Keraeng Maksi kembali menuturkan, Eyang orang Kasong dulu menikah dengan Suku Tasok keturunan Keraeng Ben Isidorus termasuk Keraeng Theo Taram.

Dari catatan yang dihimpun Penulis, generasi orang Kasong yang sekarang menetap di pelbagai wilayah terutama di Ruteng, Kecamatan Langke Rembong, yaitu Keraeng Burhan Venansius, Kepala Perdagangan Kabupaten Manggarai dan Keraeng Heribertus Harun, (2017) salah satu Panwaslu Kabupaten Manggarai, NTT. Keturunan perempuan dari Kasong ada pula yang dijadikan sebagai isteri oleh orang Mbe Laing - Sampar, Desa Pong Lale, Kecamatan Ruteng, yaitu Ibu kandung dari Keraeng Wempy Kantur.

-------------
Refrensi tambahan:


[Foto ini saat beliau tengah menjabat sebagai Kasat Pol PP Kabupaten Manggarai - sekarang (2017) Kadis Perdagangan Kabupaten Manggarai, NTT]

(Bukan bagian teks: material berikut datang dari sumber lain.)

Lemma killed_inv : pool_inv killed.
Proof.
  destruct killed_disk as (D1 & D2 & D3 & D4 & D5 & D6). pose proof Hi as [Hc _ _ Hd].
  assert (Hres : forall k, res_of killed k = upd (res_of s) me None k).
  { intros k. unfold res_of at 1. by rewrite killed_on_live. }
  split; [by destruct Hc; split|by eapply slots_ok_res|by eapply pins_ok_res|split].
  - intros k x Hx Hlx. apply killed_lookup in Hx as [[-> ->]|[Hne Hx]]; [unfold live in Hlx; simpl in Hlx; by rewrite Ha in Hlx|].
    pose proof (da_page _ Hd k x Hx Hlx) as Hok. split; try apply Hok; change (storage killed) with (freed_disk (storage s)).
    + rewrite D1, D2. apply Hok.
    + intros a y H1 H2 H3. unfold disk_byte. rewrite D4, D5. by apply (ok_copy _ _ Hok).
  - intros t i k H. destruct (da_all _ Hd _ _ _ H) as (x & Hx & E). exists x. split; [|done].
    change (page_objects killed) with (page_objects (upd_page me dead s)). rewrite upd_page_lookup by by eapply lookup_lt_Some.
    rewrite decide_False; [done|]. intros ->. rewrite (he_page _ _ _ Hh) in Hx. injection Hx as <-. by destruct E as (? & _); congruence.
  - intros k x Hx. apply killed_lookup in Hx as [[-> ->]|[Hne Hx]]; [done|]. by apply (da_held _ Hd).
  - intros k x Hx. apply killed_lookup in Hx as [[-> ->]|[Hne Hx]]; [done|]. by apply (da_refs _ Hd k).
  - change (lastTempPos (storage killed)) with (lastTempPos (freed_disk (storage s))). rewrite D6. apply killed_temp.
  - change (storage killed) with (freed_disk (storage s)). rewrite D1. apply (da_names _ Hd).
  - change (storage killed) with (freed_disk (storage s)). rewrite D1, D2. apply (da_open _ Hd).
  - change (storage killed) with (freed_disk (storage s)). rewrite D2, D3. apply (da_file _ Hd).
Qed.
Lemma killed_view o : o <> OAnon me -> view killed o = view s o.
Proof.
  destruct killed_disk as (D1 & D2 & D3 & D4 & D5 & D6). intros Hne.
  assert (Hpv : forall x, page_view killed x = page_view s x).
  { intros x. unfold page_view. change (storage killed) with (freed_disk (storage s)). unfold disk_byte. by rewrite D4, D5. }
  assert (Hlt : (me < length (page_objects s))%nat) by by eapply lookup_lt_Some.
  destruct o as [k|[t i]]; unfold view; change (page_objects killed) with (page_objects (upd_page me dead s)).
  - rewrite upd_page_lookup, decide_False by (done || congruence). destruct (page_objects s !! k) as [x|]; [|done]. by rewrite Hpv.
  - change (allPages killed) with (allPages s). change (storage killed) with (freed_disk (storage s)). rewrite D2, D5.
    destruct (allPages s !! (t, i)) as [k|] eqn:Ek; [|done]. destruct (da_all _ (pv_data _ Hi) _ _ _ Ek) as (x & Hx & E & _).
    rewrite upd_page_lookup, decide_False by first [done | (intros ->; rewrite (he_page _ _ _ Hh) in Hx; congruence)].
    rewrite Hx. apply Hpv.
Qed.
Lemma killed_leaves : lastTimeTick q' = lastTimeTick (memory_pool s) -> leaves (fun o => o = OAnon me) (fun k => k = me) s killed.
Proof.
  intros Ht. split; try done; [| |simpl; lia].
  - intros o c f Hv Hne. exists f. split; [|done]. by rewrite killed_view.
  - intros k x Hx Hne. exists x. split; [|done]. change (page_objects killed) with (page_objects (upd_page me dead s)).
    by rewrite upd_page_lookup, decide_False by (done || by eapply lookup_lt_Some).
Qed.
Lemma killed_idle : isCreatingSpace q' = isCreatingSpace (memory_pool s) -> idle s -> idle killed.
Proof.
  intros Hcr [H1 H2]. split; [|by etrans; [exact Hcr|]]. intros k x Hx Hlx. apply killed_lookup in Hx as [[-> ->]|[Hne Hx]]; [|by apply (H1 k)].
  unfold live in Hlx. simpl in Hlx. by rewrite Ha in Hlx.
Qed.
End kill.

Lemma still_valid s me pg : bm_ok s -> held s me pg ->
  isRemovalStillValid me (upd_page me (set_refCount 0 pg) s) = Ok true (upd_page me (set_refCount 0 pg) s).
Proof.
  intros [Hi _ Hidle] [Hpg Hl]. set (s1 := upd_page me (set_refCount 0 pg) s).
  assert (Hpg1 : page_objects s1 !! me = Some (set_refCount 0 pg)) by (apply list_lookup_insert_eq; by eapply lookup_lt_Some).
  unfold isRemovalStillValid. rewrite (bind_Ok _ _ _ _ _ (page_of_Ok _ _ _ Hpg1)). rewrite (bind_Ok _ _ s1 s1 s1) by done. simpl.
  unfold mret, M_ret. f_equal. pose proof (proj1 Hidle me pg Hpg Hl) as Hst. change (is_loading (set_refCount 0 pg)) with (is_loading pg). rewrite Hst.
  destruct (isAnon pg) eqn:Ea; [done|]. destruct (ok_set _ _ (da_page _ (pv_data _ Hi) _ _ Hpg Hl) Ea) as (t & Et & _). rewrite Et.
  apply bool_decide_eq_true. by apply (live_set s me pg t Ea Et).
Qed.

Definition free_numbers (s : buffer_manager) (pg : PDBPage) : list Z := freeAnonPageNumbers s ++ [pageNum pg].
Lemma free_run s me pg :
  bm_ok s -> held s me pg -> isAnon pg = true ->
  let s1 := killed s me pg (memory_pool s) (free_numbers s pg) in
  freeAnonymousPage me (upd_page me (set_refCount 0 pg) s) =
    (match bytes pg with
    | None => mret tt
    | Some space =>
        parent <- parent me ;;
        pl <- the_pool ;;
        miniPages <- unwrap EndIteratorDeref (erase_first me (constituents pl parent)) ;;
        _ <- on_pool (fun q => set_pins parent (pins q parent - if pinned pg then 1 else 0)
                                 (set_constituents parent miniPages q)) ;;
        release_memory parent space (match miniPages with [] => true | _ :: _ => false end)
    end) s1.
Proof.
  intros Hbm Hh Ha s1. unfold freeAnonymousPage. rewrite (bind_Ok _ _ _ _ _ (still_valid s me pg Hbm Hh)). simpl.
  set (s0 := upd_page me (set_refCount 0 pg) s). pose proof Hbm as [Hi _ _]. pose proof Hh as [Hpg Hl].
  assert (Hpg1 : page_objects s0 !! me = Some (set_refCount 0 pg)) by (apply list_lookup_insert_eq; by eapply lookup_lt_Some).
  rewrite (bind_Ok _ _ _ _ _ (page_of_Ok _ _ _ Hpg1)). cbv zeta.
  erewrite (bind_Ok _ _ s0 tt (set_storage (freed_disk pg (storage s)) s0)); [done|]. unfold freed_disk.
  change (location (set_refCount 0 pg)) with (location pg).
  destruct (startPos (location pg) =? -1); [unfold mret, M_ret; f_equal; by destruct s|].
  rewrite (bind_Ok _ _ s0 (storage s) s0) by done.
  destruct (lookup_lt_is_Some_2 (availablePositions (storage s)) (numBytes (location pg))) as [l Hl'].
  { rewrite (te_length _ _ _ _ (da_temp _ (pv_data _ Hi))). pose proof (ok_class _ _ (da_page _ (pv_data _ Hi) _ _ Hpg Hl)). lia. }
  rewrite Hl'. done.
Qed.

Lemma freeAnonymousPage_spec s me pg :
  bm_ok s -> held s me pg -> isAnon pg = true -> lastTimeTick (memory_pool s) < 2 ^ 32 ->
  exists s', freeAnonymousPage me (upd_page me (set_refCount 0 pg) s) = Ok tt s' /\ bm_ok s' /\
    leaves (fun o => o = OAnon me) (fun k => k = me) s s'.
Proof.
  intros Hbm Hh Ha Htick. pose proof Hbm as [Hi Ht Hidle]. pose proof Hh as [Hpg Hl]. pose proof (config_classes _ (pv_config _ Hi)) as Hn.
  rewrite (free_run s me pg Hbm Hh Ha). set (nums := free_numbers s pg).
  assert (Hend : forall q', slots_ok (classes s) (numPages s) q' (upd (res_of s) me None) -> pins_ok (classes s) (numPages s) q' (upd (res_of s) me None) ->
    lastTimeTick q' = lastTimeTick (memory_pool s) -> isCreatingSpace q' = isCreatingSpace (memory_pool s) ->
    bm_ok (killed s me pg q' nums) /\ leaves (fun o => o = OAnon me) (fun k => k = me) s (killed s me pg q' nums)).
  { intros q' Hs' Hp' Htq Hcq. split; [split|by apply killed_leaves].
    - by apply killed_inv.
    - simpl. lia.
    - by apply killed_idle. }
  destruct (bytes pg) as [a|] eqn:Hb.
  - assert (Hres : res_of s me = Some (a, numBytes (location pg), pinned pg)) by (apply res_of_Some; eauto 8).
    set (s1 := killed s me pg (memory_pool s) nums).
    assert (Epar : parent me s1 = Ok (base_of s a) s1).
    { assert (Hpg1 : page_objects s1 !! me = Some (set_refCount 0 pg)) by (apply list_lookup_insert_eq; by eapply lookup_lt_Some).
      rewrite (parent_Ok s1 me _ a Hpg1 Hb). f_equal. exact (parent_full s a (pv_config _ Hi)). }
    rewrite (bind_Ok _ _ _ _ _ Epar). rewrite (bind_Ok _ _ s1 (memory_pool s) s1) by done.
    destruct (erase_first_Some me (constituents (memory_pool s) (base_of s a))) as [l El].
    { apply (sl_const _ _ _ _ (pv_slots _ Hi)). eauto 6. }
    rewrite El. rewrite (bind_Ok _ _ s1 l s1) by done. set (qf := forget_pool me (base_of s a) (pinned pg) l (memory_pool s)).
    set (s2 := set_pool qf s1). rewrite (bind_Ok _ _ s1 tt s2) by done.
    destruct (slots_forget _ _ _ _ _ _ _ _ _ (pv_slots _ Hi) Hres El) as [Hsf Hfree].
    pose proof (pins_forget _ _ Hn _ _ _ _ _ _ _ (pv_slots _ Hi) (pv_pins _ Hi) Hres El) as Hpf.
    destruct (release_spec s2 (classes s) (numPages s) (upd (res_of s) me None) a (numBytes (location pg)) l Hn) as (q' & Er & Hs' & Hp' & Htq & Hcq).
    { eapply slots_ok_ext; [..|exact Hsf]; done. }
    { exact Hpf. }
    { exact Hfree. }
    { change (constituents (set_constituents (base_of s a) l (memory_pool s)) (base_of s a) = l). by rewrite constituents_set, decide_True. }
    { done. }
    exists (killed s me pg q' nums). split; [exact Er|by apply Hend].
  - assert (Hres : forall k, upd (res_of s) me None k = res_of s k).
    { intros k. unfold upd. destruct (decide (k = me)) as [->|]; [|done]. unfold res_of, on_live, residence_of. by rewrite Hpg, Hl, Hb. }
    exists (killed s me pg (memory_pool s) nums). split; [done|].
    apply Hend; [eapply slots_ok_res; [done|apply Hi]|eapply pins_ok_res; [done|apply Hi]|done..].
Qed.

(** ** Handles that go *)

Lemma downToZeroReferences_spec s me pg :
  bm_ok s -> held s me pg -> isAnon pg = false ->
  exists s', downToZeroReferences me (upd_page me (set_refCount 0 pg) s) = Ok tt s' /\ bm_ok s' /\ leaves nothing (fun k => k = me) s s'.
Proof.
  intros Hbm Hh Ha. pose proof Hbm as [Hi Ht Hidle]. pose proof Hh as [Hpg Hl]. set (s1 := upd_page me (set_refCount 0 pg) s).
  assert (Hlt : (me < length (page_objects s))%nat) by by eapply lookup_lt_Some.
  assert (Hpg1 : page_objects s1 !! me = Some (set_refCount 0 pg)) by by apply list_lookup_insert_eq.
  assert (Hi1 : pool_inv s1) by (apply ref_inv; [done..|by rewrite Ha]).
  assert (Hh1 : held s1 me (set_refCount 0 pg)) by (split; [done|]; apply ref_live; [done..|by rewrite Ha]).
  assert (Hidle1 : idle s1).
  { apply (idle_all me _ _ (idle_upd me _ s (memory_pool s) (ram s) Hlt eq_refl (idle_weaken _ _ Hidle)) Hpg1). exact (proj1 Hidle me pg Hpg Hl). }
  assert (Hlv1 : leaves nothing (fun k => k = me) s s1).
  { split; try done; [| |simpl; lia].
    - intros o c f Hv _. exists f. split; [|done]. rewrite <- Hv. apply ref_view; [done..|by rewrite Ha].
    - intros k q Hq Hne. exists q. split; [|done]. simpl. by rewrite list_lookup_insert_ne by congruence. }
  unfold downToZeroReferences. rewrite (bind_Ok _ _ _ _ _ (still_valid s me pg Hbm Hh)). simpl.
  fold s1. rewrite (bind_Ok _ _ _ _ _ (page_of_Ok _ _ _ Hpg1)). simpl.
  destruct (bytes pg) as [a|] eqn:Hb.
  - destruct (unpin_spec s1 me (set_refCount 0 pg)) as (s' & pg' & E & Hok & Hlv & _); [by split|done|].
    exists s'. split_and!; try done. by apply (leaves_trans _ _ _ s1).
  - pose proof (da_page _ (pv_data _ Hi) _ _ Hpg Hl) as Hok. destruct (ok_set _ _ Hok Ha) as (t & Et & _). rewrite Et.
    pose proof (ok_dirty _ _ Hok (not_loading _ (proj1 Hidle me pg Hpg Hl)) Hb) as Hdirty.
    destruct (drop_page s1 t (pageNum pg) me (set_refCount 0 pg)) as [Hd2 Hk2]; try done; [apply Hi1|apply Hi1|by apply (live_set s me pg t Ha Et)|].
    set (s2 := set_allPages (delete (t, pageNum pg) (allPages s1)) s1).
    assert (Hlive : forall k q, live s2 k q = true -> live s1 k q = true).
    { intros k q. unfold live. destruct (isAnon q); [done|]. destruct (whichSet q); [|done]. rewrite !bool_decide_eq_true. simpl. by intros [_ ?]%lookup_delete_Some. }
    assert (Hres : forall k, res_of s2 k = res_of s1 k).
    { intros k. unfold res_of, on_live. change (page_objects s2) with (page_objects s1). destruct (page_objects s1 !! k) as [q|] eqn:Hq; [|done].
      destruct (live s2 k q) eqn:E; [by rewrite (Hlive _ _ E)|]. destruct (live s1 k q) eqn:E1; [|done].
      destruct (decide (k = me)) as [->|Hne]; [rewrite Hpg1 in Hq; injection Hq as <-; unfold residence_of; simpl; by rewrite Hb|].
      exfalso. revert E E1. unfold live. destruct (isAnon q); [congruence|]. destruct (whichSet q) as [u|]; [|congruence].
      rewrite bool_decide_eq_false, bool_decide_eq_true. simpl. intros E E1. apply E. apply lookup_delete_Some. split; [|done].
      intros Ek. rewrite <- Ek in E1. apply (live_set s me pg t Ha Et) in Hl. congruence. }
    exists s2. split_and!; try done.
    + split; [|done|].
      * destruct Hi1 as [[] Hs Hp _]. split; [by split|by eapply slots_ok_res|by eapply pins_ok_res|done].
      * destruct Hidle1 as [I1 I2]. split; [|done]. intros k q Hq Hlq. by apply (I1 k q Hq), Hlive.
    + apply (leaves_trans _ _ _ s1); [done| |done]. split; try done; [| |simpl; lia].
      * intros o c f Hv _. by apply Hk2.
      * intros k q Hq _. by exists q.
Qed.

[Ralat: mirip keris bukan mirip kering]

Untuk diketahui ireng artinya haram, totem sedangkan wae itu air (water) atau terkadang disebut sebagai mata air. Dengan begitu, wae ireng adalah sebuah mata air tetapi berkhasiat khusus bagi posisi tertentu.

---Dari dua sumber tersebut akan digali lebih dalam oleh Penulis---

Ada tiga hal penting di Kasong.

Kesatu, Loke Nggerang. Asal muasal Loke Nggerang berasal dari Kasong. Kedua, Wae Ireng. Ada mata air di sana namanya Wae Ireng sebagai Wae Barong. Ketika air itu diminum oleh Keturunan Raja, maka orang itu akan meninggal dan jika hendak berpekara terlebih dahulu membuat ritual untuk meminta petunjuk. Ketiga, batu silang. Di depan gerbang Gendang Kasong, ada dua jenis baru bersilang ibarat keris yang bersilang. 

Orang Kasong pada zaman dulu termasuk groupnya Ndoso melawan Bima dan Todo.